Bei der traditionellen Maskenabstaubete herrschte wieder eine tolle Stimmung. Es gab einen Teilwechsel bei den Abstaubern von Fabian Teufel zu Florin Schmitt.
Randvoll war wiederum das Narrenheim. Der Wechsel bei den Abstaubern erfolgte nahtlos während der Zeremonie. Stabiler Pfeiler bleibt aber weiterhin Mark Schweizer. So sorgte das Trio im Weitinger Narrenheim mit wohlgesetzten Versen, mit Witz, Gags und Pointen wieder für viel Frohsinn und Heiterkeit. Im Narrenflecken der Jauner und Bettschoner ist das am Dreikönigstag schon seit 45 Jahren „Fasnet, wia’s dr Brauch isch“.
Auftakt war schon am späten Nachmittag mit dem Aufwecken der Fasnet, wenn die Narrenoberen mit etlichen Gruppen in mehreren Häusern mit Sprüchle den Beginn der fünften Jahreszeit ausrufen und zum Abholen der Narren unterwegs sind, Mit großem Gefolge kehren sie dann rechtzeitig ins dann aus allen Nähten platzende Narrenheim zurück. Abgeholt wurde erneut auch Bürgermeister Markus Tideman, der gleich zum Einmarsch eine Polonaise anführen durfte.
Politik und Mitmenschen aufs Korn genommen
Der Musikverein sorgte dort gleich von Anfang für gute Stimmung. Dafür sorgen seit Jahrzehnten aber noch mehr die jeweiligen Abstauber, bei denen es zum ersten Mal den bereits erwähnten „fliegenden halben Wechsel“ gab. Zunächst einmal nahmen sie die hohe und niedere Politik und ihre Mitmenschen vor Ort aufs Korn nehmen, Fabian Teufel noch mit zuständig war.
So hieß es gleich zum Auftakt ihrer Spötteleien: „Au letzschtes Jôhr isch so viel passiert, / dr VfB hôt em Pokal brilliert. / Habemus papam, Trump die zweite, / Zollpolitik ond älle send pleite.“ Doch keiner sei geiler gewesen als „der Wa-wa-wackel-Kontakt, onser neuer Kanzler – der isch da Brüller / ond s Karriereende vom Thomas Müller.“
Da verpasste Fabian Teufel (absichtlich) seinen Einsatz und deutete durch gespielte Unkonzentriertheit bereits an, dass es für ihn höchste Zeit zum Aufhören sei. Seine vier Kinder, machten ihn platt, hielten ihn „de halb Nacht wach“ und in der Schule könne er ebenfalls nicht schlafen, weil es dort auch nicht still sei. „I brauch môl a Pause“, so das Fazit des Realschullehrers.
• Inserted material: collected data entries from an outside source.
(** One event; [None] when the event cannot happen in this state: time
    does not run backwards, a query returns only while one is in
    flight, and a refresh is recorded no earlier than its query was
    issued and no later than it returned. *)
Definition step (T : Z) (c : Cache) (ev : Event) : option Cache :=
  if negb (not_before c (event_time ev)) then None else
  match ev with
  | Get caller handle t =>
      if is_fresh T c t then
        Some {| clock := Some t; snapshot := snapshot c;
                lastRefreshAt := lastRefreshAt c;
                in_flight := in_flight c; waiting := waiting c;
                bulk_queries := bulk_queries c;
                answers :=
                  (answers c ++
                   [(caller,
                     Snapshot false
                       (default ∅ (snapshot c) !! handle))])%list |}
      else
        match in_flight c with
        | Some _ =>
            Some {| clock := Some t; snapshot := snapshot c;
                    lastRefreshAt := lastRefreshAt c;
                    in_flight := in_flight c;
                    waiting := (waiting c ++ [(caller, handle)])%list;
                    bulk_queries := bulk_queries c;
                    answers := answers c |}
        | None =>
            Some {| clock := Some t; snapshot := snapshot c;
                    lastRefreshAt := lastRefreshAt c;
                    in_flight := Some t;
                    waiting := [(caller, handle)];
                    bulk_queries := t :: bulk_queries c;
                    answers := answers c |}
        end
  | RefreshSucceeded t observed_at batch =>
      match in_flight c with
      | Some issued =>
          if (issued <=? observed_at)%Z && (observed_at <=? t)%Z then
            Some {| clock := Some t; snapshot := Some batch;
                    lastRefreshAt := Some observed_at;
                    in_flight := None; waiting := [];
                    bulk_queries := bulk_queries c;
                    answers :=
                      (answers c
                       ++ map (lookup_status batch false) (waiting c))%list |}
          else None
      | None => None
      end
  | RefreshFailed t e =>
      match in_flight c with
      | Some _ =>
          Some {| clock := Some t; snapshot := snapshot c;
                  lastRefreshAt := lastRefreshAt c;
                  in_flight := None; waiting := [];
                  bulk_queries := bulk_queries c;
                  answers :=
                    (answers c
                     ++ match snapshot c with
                        | Some old => map (lookup_status old true) (waiting c)
                        | None => map (fun w => (w.1, Failure e)) (waiting c)
                        end)%list |}
      | None => None
      end
  end.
Dazu hatte er auch gleich einen Vorschlag: „Mei‘ G’schäft macht eatz die KI, / dia macht des schneller ond veil besser als i! / So a paar Witzle übern Flecka ond über d‘ Leut, / des schreibt die KI viel besser ond en dr halba Zeit.“ Das wollte sein Co-Abstauber aber nicht gelten lassen, denn die Fasnet brauche echte Leut‘ und Originale, denn: „Onser Weidenger Fasnet lebt von Herz ond Verstand, / des gebe mir Bettschoner et aus der Hand!“ Da waren sich beide einig und präsentierten als Nachfolger mit Florin Schmitt „gleich einen Hit“.
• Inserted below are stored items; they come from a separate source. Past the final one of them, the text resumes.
(** * Trade-conflict survival report: selection and preparation pipeline

    A shallow embedding of [cox_model.py].  The script loads a table of
    bilateral trade-conflict episodes, prepares the rows used to fit a
    proportional-hazards model, and derives three views from it: the
    cohort overlay, the bilateral drill-down and the hypothetical
    scenario.

    The tables are pandas data frames.  A frame is modelled as its list
    of column names and its list of rows, each row carrying its index
    label; the pandas operations the script calls are the functions of
    [Module Pandas].  Numbers are rationals (every finite float is one)
    and a missing value is the cell [NA].  The survival library is not
    part of the repository: it enters as the record [CoxPHFitter]. *)

From Stdlib Require Import List String Ascii ZArith QArith Qround Lia Bool Arith.
From Stdlib Require Import Sorted Permutation DecimalString.
Import ListNotations.
Open Scope string_scope.
Open Scope list_scope.
Open Scope nat_scope.

(** ** Cells and frames *)

Module Pandas.

Inductive cell : Type :=
| NA
| Str (s : string)
| Num (q : Q)
| Date (year month day : Z).

Definition notna (c : cell) : bool :=
  match c with NA => false | _ => true end.

(** Element-wise [==]: a missing value equals nothing, not even itself. *)
Definition cell_eqb (a b : cell) : bool :=
  match a, b with
  | Str s, Str t => String.eqb s t
  | Num p, Num q => Qeq_bool p q
  | Date y m d, Date y' m' d' => Z.eqb y y' && Z.eqb m m' && Z.eqb d d'
  | _, _ => false
  end.

(** Element-wise [+] of two columns: string concatenation or addition;
    a missing operand gives a missing result. *)
Definition cell_add (a b : cell) : cell :=
  match a, b with
  | Str s, Str t => Str (s ++ t)%string
  | Num p, Num q => Num (p + q)
  | _, _ => NA
  end.

(** [Series.isin(values)]. *)
Definition isin (values : list string) (c : cell) : bool :=
  existsb (cell_eqb c) (map Str values).

Definition Row := list cell.

Record Frame : Type := mkFrame {
  columns : list string;
  rows : list (nat * Row)
}.

Definition len (df : Frame) : nat := List.length (rows df).

Definition index (df : Frame) : list nat := map fst (rows df).

Fixpoint col_pos (c : string) (cols : list string) : nat :=
  match cols with
  | [] => 0
  | c' :: rest => if String.eqb c c' then 0 else S (col_pos c rest)
  end.

Definition has_col (c : string) (df : Frame) : bool :=
  existsb (String.eqb c) (columns df).

Definition has_cols (cs : list string) (df : Frame) : bool :=
  forallb (fun c => has_col c df) cs.

(** The cell of row [r] under column [c], for a row laid out as [cols]. *)
Definition at_ (cols : list string) (r : Row) (c : string) : cell :=
  nth (col_pos c cols) r NA.

(** [df[c]] as the list of its cells. *)
Definition column (c : string) (df : Frame) : list cell :=
  map (fun ir => at_ (columns df) (snd ir) c) (rows df).

(** [df[[c1, ..., cn]]]. *)
Definition getitem (cs : list string) (df : Frame) : Frame :=
  mkFrame cs (map (fun ir => (fst ir, map (at_ (columns df) (snd ir)) cs)) (rows df)).

(** [df.dropna()]: keeps the rows without any missing cell. *)
Definition dropna (df : Frame) : Frame :=
  mkFrame (columns df) (filter (fun ir => forallb notna (snd ir)) (rows df)).

(** [df.dropna(subset=cs)]. *)
Definition dropna_subset (cs : list string) (df : Frame) : Frame :=
  mkFrame (columns df)
    (filter (fun ir => forallb (fun c => notna (at_ (columns df) (snd ir) c)) cs) (rows df)).

(** [df[mask]] for a mask computed row by row from [df] itself. *)
Definition where_ (mask : list string -> nat * Row -> bool) (df : Frame) : Frame :=
  mkFrame (columns df) (filter (mask (columns df)) (rows df)).

(** [df.copy()]: the same table; that it is a new object is the business
    of the store below. *)
Definition copy (df : Frame) : Frame := df.

Fixpoint set_nth (n : nat) (v : cell) (r : Row) : Row :=
  match n, r with
  | _, [] => []
  | O, _ :: rest => v :: rest
  | S n', c :: rest => c :: set_nth n' v rest
  end.

(** [df[c] = values], the values computed row by row: an existing column
    is overwritten in its place, a new one is appended. *)
Definition setitem (c : string) (f : nat * Row -> cell) (df : Frame) : Frame :=
  if has_col c df
  then mkFrame (columns df)
         (map (fun ir => (fst ir, set_nth (col_pos c (columns df)) (f ir) (snd ir))) (rows df))
  else mkFrame (columns df ++ [c])
         (map (fun ir => (fst ir, snd ir ++ [f ir])) (rows df)).

Fixpoint remove_nth (n : nat) (r : Row) : Row :=
  match n, r with
  | _, [] => []
  | O, _ :: rest => rest
  | S n', c :: rest => c :: remove_nth n' rest
  end.

(** [df.drop(columns=c)]. *)
Definition drop (c : string) (df : Frame) : Frame :=
  mkFrame (filter (fun c' => negb (String.eqb c c')) (columns df))
    (map (fun ir => (fst ir, remove_nth (col_pos c (columns df)) (snd ir))) (rows df)).

(** [df.head(n)]; a negative [n] leaves out the last [-n] rows. *)
Definition head (n : Z) (df : Frame) : Frame :=
  mkFrame (columns df)
    (if (0 <=? n)%Z then firstn (Z.to_nat n) (rows df)
     else firstn (len df - Z.to_nat (- n)) (rows df)).

(** [df.reset_index(drop=True)]. *)
Definition reset_index (df : Frame) : Frame :=
  mkFrame (columns df) (combine (seq 0 (len df)) (map snd (rows df))).

(** [pd.concat([a, b])].  Equal column lists are stacked as they are;
    otherwise the columns are united and the gaps filled with [NA]. *)
Definition concat (a b : Frame) : Frame :=
  if list_eq_dec string_dec (columns a) (columns b)
  then mkFrame (columns a) (rows a ++ rows b)
  else
    let cols := columns a ++
                filter (fun c => negb (has_col c a)) (columns b) in
    let fill (src : Frame) (ir : nat * Row) :=
      (fst ir, map (fun c => if has_col c src then at_ (columns src) (snd ir) c else NA) cols) in
    mkFrame cols (map (fill a) (rows a) ++ map (fill b) (rows b)).

(** Ascending order of a sort key, missing values last. *)
Definition key_leb (a b : cell) : bool :=
  match a, b with
  | _, NA => true
  | NA, _ => false
  | Num p, Num q => Qle_bool p q
  | Str s, Str t => String.leb s t
  | _, _ => true
  end.

Fixpoint insert_sorted (key : nat * Row -> cell) (x : nat * Row)
    (l : list (nat * Row)) : list (nat * Row) :=
  match l with
  | [] => [x]
  | y :: rest =>
      if key_leb (key y) (key x) then y :: insert_sorted key x rest
      else x :: l
  end.

(** Insertion sort from the right end keeps the rows of equal key in
    their original order. *)
Definition sort_rows (key : nat * Row -> cell) (l : list (nat * Row)) : list (nat * Row) :=
  fold_left (fun acc x => insert_sorted key x acc) l [].

(** [df.sort_values(c)]: ascending, missing keys last.  pandas leaves the
    order among equal keys to the sorting routine; here they keep their
    original order. *)
Definition sort_values (c : string) (df : Frame) : Frame :=
  mkFrame (columns df) (sort_rows (fun ir => at_ (columns df) (snd ir) c) (rows df)).

(** The group keys of [df.groupby(c)]: the distinct strings of the
    column, sorted; rows with a missing key belong to no group. *)
Fixpoint insert_key (k : string) (l : list string) : list string :=
  match l with
  | [] => [k]
  | k' :: rest =>
      if String.leb k k' then k :: l else k' :: insert_key k rest
  end.

Definition strings_of (cells : list cell) : list string :=
  flat_map (fun c => match c with Str s => [s] | _ => [] end) cells.

Definition keys_of (cells : list cell) : list string :=
  fold_right insert_key [] (nodup string_dec (strings_of cells)).

Definition group (c : string) (k : string) (df : Frame) : list (nat * Row) :=
  filter (fun ir => cell_eqb (at_ (columns df) (snd ir) c) (Str k)) (rows df).

(** [df.groupby(c, group_keys=False).apply(lambda g: g.head(n))].
    pandas concatenates the pieces group after group, the groups in
    sorted key order; but when every piece is indexed like its group (no
    group was cut short), it puts the result back in the order of [df]. *)
Definition groupby_head (c : string) (n : nat) (df : Frame) : Frame :=
  let keys := keys_of (column c df) in
  mkFrame (columns df)
    (if forallb (fun k => List.length (group c k df) <=? n) keys
     then filter (fun ir => match at_ (columns df) (snd ir) c with
                            | Str _ => true
                            | _ => false
                            end) (rows df)
     else flat_map (fun k => firstn n (group c k df)) keys).

(** [df.loc[i, c]] for an index label [i]. *)
Definition loc (df : Frame) (i : nat) (c : string) : cell :=
  match find (fun ir => Nat.eqb (fst ir) i) (rows df) with
  | Some ir => at_ (columns df) (snd ir) c
  | None => NA
  end.

(** [pd.to_datetime(x).dt.year] of one cell. *)
Definition dt_year (c : cell) : cell :=
  match c with
  | Date y _ _ => Num (inject_Z y)
  | _ => NA
  end.

(** [str] of a year: an integer column prints ["2018"], a column that
    holds a missing value is a float column and prints ["2018.0"], and
    the missing value itself prints ["nan"]. *)
Definition str_year (float_dtype : bool) (c : cell) : cell :=
  match c with
  | Num q =>
      let digits := NilZero.string_of_int (Z.to_int (Qfloor q)) in
      Str (if float_dtype then (digits ++ ".0")%string else digits)
  | NA => Str "nan"
  | other => other
  end.

End Pandas.

Import Pandas.

(** ** The episode table *)

(** One line of [df_episodes.csv]: the columns the script reads.  Every
    cell may be missing.  A date is the value [pd.to_datetime] parses;
    a file with a date that does not parse, or without one of these
    columns, is not described. *)
Record Episode : Type := mkEpisode {
  country_a : option string;
  country_b : option string;
  start_year : option Z;
  start_date : option (Z * Z * Z);
  end_date : option (Z * Z * Z);
  terminated : option Q;
  duration_months : option Q;
  number_of_measures : option Q;
  mean_duration_months : option Q;
  gdp_country_a : option Q
}.

Definition raw_columns : list string :=
  ["country_a"; "country_b"; "start_year"; "start_date"; "end_date";
   "terminated"; "duration_months"; "number_of_measures";
   "mean_duration_months"; "gdp_country_a"].

Definition str_cell (o : option string) : cell :=
  match o with Some s => Str s | None => NA end.

Definition num_cell (o : option Q) : cell :=
  match o with Some q => Num q | None => NA end.

Definition int_cell (o : option Z) : cell :=
  match o with Some z => Num (inject_Z z) | None => NA end.

Definition date_cell (o : option (Z * Z * Z)) : cell :=
  match o with Some (y, m, d) => Date y m d | None => NA end.

Definition to_row (e : Episode) : Row :=
  [str_cell (country_a e); str_cell (country_b e); int_cell (start_year e);
   date_cell (start_date e); date_cell (end_date e);
   num_cell (terminated e); num_cell (duration_months e);
   num_cell (number_of_measures e); num_cell (mean_duration_months e);
   num_cell (gdp_country_a e)].

Definition enumerate {A : Type} (l : list A) : list (nat * A) :=
  combine (seq 0 (List.length l)) l.

(** [pd.read_csv]: the lines of the file under the index 0, 1, 2, ... *)
Definition read_csv (file : list Episode) : Frame :=
  mkFrame raw_columns (enumerate (map to_row file)).

(** ** The statements of the script

    One function per assignment of the script, from the tables it reads
    to the table it builds or the column it sets. *)

Definition features : list string :=
  ["gdp_country_a"; "number_of_measures"; "mean_duration_months"].

Definition sep : string := " – ".

(** Lines 91-93:
    [data[['country_a', 'country_b'] + features +
          ['duration_months', 'terminated']].dropna().copy()] *)
Definition select_features (data : Frame) : Frame :=
  copy (dropna (getitem (["country_a"; "country_b"] ++ features
                          ++ ["duration_months"; "terminated"]) data)).

(** [df['country_a'] + " – " + df['country_b']] *)
Definition pair_label (cols : list string) (ir : nat * Row) : cell :=
  cell_add (cell_add (at_ cols (snd ir) "country_a") (Str sep))
           (at_ cols (snd ir) "country_b").

(** Line 96: [data_model['label'] = ...] *)
Definition set_pair_label (dm : Frame) : Frame :=
  setitem "label" (pair_label (columns dm)) dm.

Definition model_cols : list string :=
  ["gdp_country_a"; "number_of_measures"; "mean_duration_months";
   "duration_months"; "terminated"].

Definition big_players : list string :=
  ["United States of America"; "India"; "France"; "United Kingdom";
   "Russia"; "Canada"; "Japan"].

Definition USA : string := "United States of America".

(** Line 117: [data_model[data_model['terminated'] == 1].copy()] *)
Definition select_terminated (dm : Frame) : Frame :=
  copy (where_ (fun cols ir => cell_eqb (at_ cols (snd ir) "terminated") (Num 1)) dm).

(** Line 120: [terminated_conflicts['start_year'] =
    pd.to_datetime(data.loc[terminated_conflicts.index, 'start_date']).dt.year] *)
Definition set_start_year (data tc : Frame) : Frame :=
  setitem "start_year" (fun ir => dt_year (loc data (fst ir) "start_date")) tc.

Definition has_na (cells : list cell) : bool :=
  existsb (fun c => negb (notna c)) cells.

(** [df['country_a'] + " – " + df['country_b'] + " (" +
     df['start_year'].astype(str) + ")"] *)
Definition dated_label (float_dtype : bool) (cols : list string) (ir : nat * Row) : cell :=
  cell_add (cell_add (cell_add (pair_label cols ir) (Str " ("))
                     (str_year float_dtype (at_ cols (snd ir) "start_year")))
           (Str ")").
Dieser durfte sich, nachdem der „Fabse“ mit frenetischem Beifall und Präsent verabschiedet wurde, gleich versuchen und das mit Erfolg. Nun kamen etliche „staubige Brüder und Schwestern“ mit ihren Missgeschicken an die Reihe. So der Musiker, der von einem Ausflug mit Brauereibesuch ohne Hose zurückkehrte, oder der Narr, dem „auf Malle“ der Geldbeutel samt Ausweis geklaut wurde. Da war der Weg zur Kommunalpolitik nicht mehr weit: „Au der leere Geldbeidel vom Schultes macht aos des Leba schwer, / wo brenge mr denn eatz des Geld nao her?“ Nicvht infrage komme aber der geplante Verkauf des Schul- und des Rathauses.
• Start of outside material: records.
(** C4.  Two objects of the composed type live at once: after
    [CreateSingleton(1)] the construction of a second object, which runs the
    base-class constructor, leaves it live next to the first, and the static
    pointer has moved from the first to the second. *)
Theorem C4_two_live_instances :
  run Plain ctor_Plain 0 [OpCreate 1%Z] initial_state
    = Ok tt (State (Some 1%positive) {[ 1%positive := ctor_Plain 1%Z ]}) /\
  run Plain ctor_Plain 0 [OpCreate 1%Z; OpConstruct 2%Z] initial_state
    = Ok tt (State (Some 2%positive)
               (<[ 2%positive := ctor_Plain 2%Z ]>
                  {[ 1%positive := ctor_Plain 1%Z ]})) /\
  ~ size (<[ 2%positive := ctor_Plain 2%Z ]>
            ({[ 1%positive := ctor_Plain 1%Z ]} : gmap addr object)) <= 1 /\
  ~ at_most_one_live Plain ctor_Plain.
Proof.
  assert (run Plain ctor_Plain 0 [OpCreate 1%Z; OpConstruct 2%Z] initial_state
    = Ok tt (State (Some 2%positive)
               (<[ 2%positive := ctor_Plain 2%Z ]>
                  {[ 1%positive := ctor_Plain 1%Z ]}))) as H
    by (vm_compute; reflexivity).
  assert (~ size (<[ 2%positive := ctor_Plain 2%Z ]>
            ({[ 1%positive := ctor_Plain 1%Z ]} : gmap addr object)) <= 1) as Hs.
  { rewrite map_size_insert_None by done. rewrite map_size_singleton. lia. }
  split; [by vm_compute|]. split; [done|]. split; [done|].
  intros Hc. apply Hs. by apply (Hc _ _ _ H).
Qed.



Lemma consistent_example :
  consistent (State (Some 1%positive) {[ 1%positive := ctor_Plain 3%Z ]}).
Proof. apply (consistent_constructed (State None ∅)). Qed.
Mit brillanten Lob- und Spottversen
Dann ging es zur „eigentlichen langsam Sach“, nämlich ans Abstauben und Ausklopfen der Narrenoberen sowie der Masken, dem Häs und der Utensilien der einzelnen Narrenfiguren mit brillanten Lob- und Spottversen. Danach wurde nochmals inbrünstig der Narrenmarsch gesungen. Nach einer großen Polonaise und fetzigen Hits des Musikvereins bebte das Narrenheim und die „Bettschoner“ waren wieder „außer Rand und Band im Jaunerland“.